Also see header values
Sources category
Line 6 the srce category contains information about acquisition sources
TODO: describe what a source is in the context of EnCase.
Line 7 consists of 2 values, namely the values are “0 1”.
The 8th line consist of the following tab (0x09) separated values.
| Identifier number | Character in 8rd line | Meaning |
|---|---|---|
| 1 | p | |
| 2 | n | |
| 3 | id | Identifier, which contains an integer identifying the source |
| 4 | ev | Evidence number, which contains a string |
| 5 | tb | Total bytes, which contains an integer |
| 6 | lo | Logical offset, which contains an integer which is -1 when value is not set |
| 7 | po | Physical offset, which contains an integer which is -1 when value is not set |
| 8 | ah | Unknown (MD5?), which contains a string |
| 9 | sh | Unknown (SHA1?), which contains a string (Introduced in linen 6.19 or earlier) |
| 10 | gu | Device GUID, which contains a string with a GUID or "0" if not set |
| 11 | aq | Acquisition date and time, which contains an integer with a POSIX timestamp |
Line 9 consists of 2 values, namely the values are “0 0”.
Line 10 contains the values defined by line 8.
Note the default values of some of these values has changed around linen 6.19 or earlier.
Subjects category
Line 12 the sub category contains information about subjects.
TODO: describe what a subject is in the context of EnCase.
Line 13 consists of 2 values, namely the values are “0 1”.
The 14th line consist of the following tab (0x09) separated values.
| Identifier number | Character in 14rd line | Meaning |
|---|---|---|
| 1 | p | |
| 2 | n | |
| 3 | id | Identifier, which contains an integer identifying the subject |
| 4 | nu | Unknown (Number) |
| 5 | co | Unknown (Comment) |
| 6 | gu | Unknown (GUID) |
Line 15 consists of 2 values, namely the values are “0 0”.
Line 16 contains the values defined by line 14.
Note the default values of some of these values has changed around linen 6.19 or earlier.
FTK Imager (EWF-E01)
Some aspects of this section are:
- In FTK Imager (EWF-E01) the same header section defined twice.
- It is the first and second section of the first segment file. It is not found in subsequent segment files.
- The header data itself is compressed using zlib. Note that the compression level can be none and therefore the header looks uncompressed.
- In FTK Imager the end of line character(s) is a newline (0x0a).
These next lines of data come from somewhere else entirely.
Definition prisma_order_update (orderId : string) (change : Order → Order)
  : M unit :=
  λ w, (Normal tt, set_orders (alter change orderId (orders w)) w).

Definition prisma_orderHistory_create (row : OrderHistory) : M unit :=
  λ w, (Normal tt, set_history (history w ++ [row]) w).

Definition getOrderById (orderId : string) : M (option Order) :=
  prisma_order_findUnique orderId.

(** The history row is written only when [data] is given, and reads the
    status back after the update. *)
Definition updateOrderStatus (orderId : string) (newStatus : OrderStatus)
    (data : option UpdateData) : M unit :=
  perform (StoreUpdate orderId newStatus data);;
  prisma_order_update orderId (apply_update newStatus data);;
  match data with
  | Some d =>
      current ← getOrderById orderId;
      prisma_orderHistory_create
        {| h_orderId := orderId;
           h_previousStatus := status <$> current;
           h_newStatus := newStatus;
           h_dex := u_dex d;
           h_price := u_executedPrice d |}
  | None => mret tt
  end.

Definition incrementAttempts (orderId : string) : M unit :=
  prisma_order_update orderId bump_attempts.

(** *** [src/services/limitOrderService.ts] *)

Definition sleep (ms : Q) : M unit := perform (Sleep ms).

(** [emitStatus] builds the message and hands it to [wsManager.emit]. *)
Definition emitStatus (orderId : string) (status : OrderStatus)
    (data : option MessageData) : M unit := λ w,
  let message :=
    {| m_orderId := orderId; m_status := status; m_data := data |} in
  let sends := WsManager.emit readyState orderId message (connections w) in
  (Normal tt,
   add_effects (Broadcast message :: ((λ p, Send p.1 p.2) <$> sends)) w).

(** The three lines [checkLimitWithRetry] logs. *)
Definition passedLine (orderId : string) (attempt : nat) (currentPrice : Q)
    (limit : string) : string :=
  "[LIMIT CHECK] Order " ++ orderId ++ " passed on attempt "
  ++ string_of_nat attempt ++ ": $" ++ toFixed2 currentPrice
  ++ " <= $" ++ limit.

Definition failedLine (orderId : string) (currentPrice : Q) (limit : string)
  : string :=
  "[LIMIT CHECK] Order " ++ orderId ++ " failed after "
  ++ string_of_nat maxRetries ++ " attempts. Best: $" ++ toFixed2 currentPrice
  ++ ", Limit: $" ++ limit.

Definition retryLine (attempt : nat) : string :=
  "[LIMIT CHECK] Attempt " ++ string_of_nat attempt ++ "/"
  ++ string_of_nat maxRetries ++ " failed. Retrying in "
  ++ string_of_Z (Qfloor retryDelayMs) ++ "ms...".

Definition console_log (line : string) : M unit := perform (ConsoleLog line).

(** [checkLimitWithRetry] calls itself with [attempt + 1] while
    [attempt < maxRetries]; [fuel] bounds the depth of these calls. *)
Fixpoint checkLimitWithRetry_rec (fuel : nat) (orderId : string)
    (currentPrice : Q) (limitPrice : option Q) (attempt : nat) : M bool :=
  perform (LimitCheck currentPrice limitPrice);;
  if checkLimitCondition currentPrice limitPrice then
    limit ← toFixed2_opt limitPrice;
    console_log (passedLine orderId attempt currentPrice limit);;
    mret true
  else if (maxRetries <=? attempt)%nat then
    limit ← toFixed2_opt limitPrice;
    console_log (failedLine orderId currentPrice limit);;
    mret false
  else
    match fuel with
    | O => mret false
    | S fuel' =>
        console_log (retryLine attempt);;
        sleep retryDelayMs;;
        newRoute ← routeOrder "SOL" "USDC" 1.5;
        checkLimitWithRetry_rec fuel' orderId (effectivePrice newRoute)
          limitPrice (attempt + 1)
    end.

Definition checkLimitWithRetry (orderId : string) (currentPrice : Q)
    (limitPrice : option Q) (attempt : nat) : M bool :=
  checkLimitWithRetry_rec (maxRetries - attempt) orderId currentPrice
    limitPrice attempt.

(** The message of the [Error] thrown when the gate gives up. *)
Definition limitNotReachedMessage (bestPrice : Q) (limit : string) : string :=
  "Limit price not reached after " ++ string_of_Z (Z.of_nat maxRetries)
  ++ " attempts. Best price: $" ++ toFixed2 bestPrice
  ++ ", Limit: $" ++ limit.

(** The [try] block of [processLimitOrder]. *)
Definition processLimitOrder_try (order : Order) : M ProcessResult :=
  (* Step 1: Routing *)
  emitStatus (id order) routing
    (Some {| d_message := Some "Fetching quotes from DEXes...";
             d_dex := None; d_price := None; d_limitPrice := None;
             d_txHash := None; d_error := None |});;
  routeResult ← routeOrder (tokenIn order) (tokenOut order) (amountIn order);
  (* Step 2: Limit check with retry logic *)
  emitStatus (id order) limit_check
    (Some {| d_message := None;
             d_dex := Some (selectedDex routeResult);
             d_price := Some (effectivePrice routeResult);
             d_limitPrice := limitPrice order;
             d_txHash := None; d_error := None |});;
  limitSatisfied ← checkLimitWithRetry (id order)
                     (effectivePrice routeResult) (limitPrice order) 1;
  (if negb limitSatisfied
   then limit ← toFixed2_opt (limitPrice order);
        throw (JsError (limitNotReachedMessage
                          (effectivePrice routeResult) limit))
   else mret tt);;
  (* Step 3: Building *)
  emitStatus (id order) building
    (Some {| d_message := Some "Building transaction...";
             d_dex := None; d_price := None; d_limitPrice := None;
             d_txHash := None; d_error := None |});;
  sleep 500;;
  (* Step 4: Submitted *)
  emitStatus (id order) submitted
    (Some {| d_message := Some "Submitting to network...";
             d_dex := None; d_price := None; d_limitPrice := None;
             d_txHash := None; d_error := None |});;
  (* Step 5: Execute swap *)
  swapResult ← executeSwap (selectedDex routeResult) (id order);
  (* Step 6: Confirmed *)
  emitStatus (id order) confirmed
    (Some {| d_message := None;
             d_dex := Some (selectedDex routeResult);
             d_price := Some (s_executedPrice swapResult);
             d_limitPrice := None;
             d_txHash := Some (s_txHash swapResult); d_error := None |});;
  updateOrderStatus (id order) confirmed
    (Some {| u_dex := Some (selectedDex routeResult);
             u_executedPrice := Some (s_executedPrice swapResult);
             u_txHash := Some (s_txHash swapResult);
             u_errorReason := None |});;
  mret {| success := true;
          r_executedPrice := Some (s_executedPrice swapResult);
          r_txHash := Some (s_txHash swapResult);
          r_error := None |}.

(** Its [catch] block. *)
Definition processLimitOrder_catch (order : Order) (error : Thrown)
  : M ProcessResult :=
  let errorMessage := error_message error in
  emitStatus (id order) failed
    (Some {| d_message := None; d_dex := None; d_price := None;
             d_limitPrice := None; d_txHash := None;
             d_error := Some errorMessage |});;
  updateOrderStatus (id order) failed
    (Some {| u_dex := None; u_executedPrice := None; u_txHash := None;
             u_errorReason := Some errorMessage |});;
  mret {| success := false; r_executedPrice := None; r_txHash := None;
          r_error := Some errorMessage |}.

Definition processLimitOrder (order : Order) : M ProcessResult :=
  try_catch (processLimitOrder_try order) (processLimitOrder_catch order).

(** *** [src/queue/orderQueue.ts] *)

(** [result.error || 'Order processing failed'] *)
Definition error_or_default (error : option string) : string :=
  match error with
  | Some "" | None => "Order processing failed"
  | Some message => message
  end.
The 3rd and the 4th line consist of the following tab (0x09) separated values:
| Identifier number | Character in 3rd line | Value in 4th line |
|---|---|---|
| 1 | c | Case number |
| 2 | n | Evidence number |
| 3 | a | Unique description |
| 4 | e | Examiner name |
| 5 | t | Notes |
| 6 | av | Version, which contains the FTK Imager version used to acquire the media |
| 7 | ov | Platform, which contains the platform/operating system used to acquire the media |
| 8 | m | Acquisition date and time |
| 9 | u | System date and time |
| 10 | p | Password hash |
| 11 | r | Compression level |
Also see header values
EnCase 5 to 7 (EWF-L01)
The EnCase 4 to 7 (EWF-E01) header section specification is also used for the EnCase 5 to 7 (EWF-L01) format, with the following aspects:
- In EnCase 5 both the acquired and system date and time are set to 0.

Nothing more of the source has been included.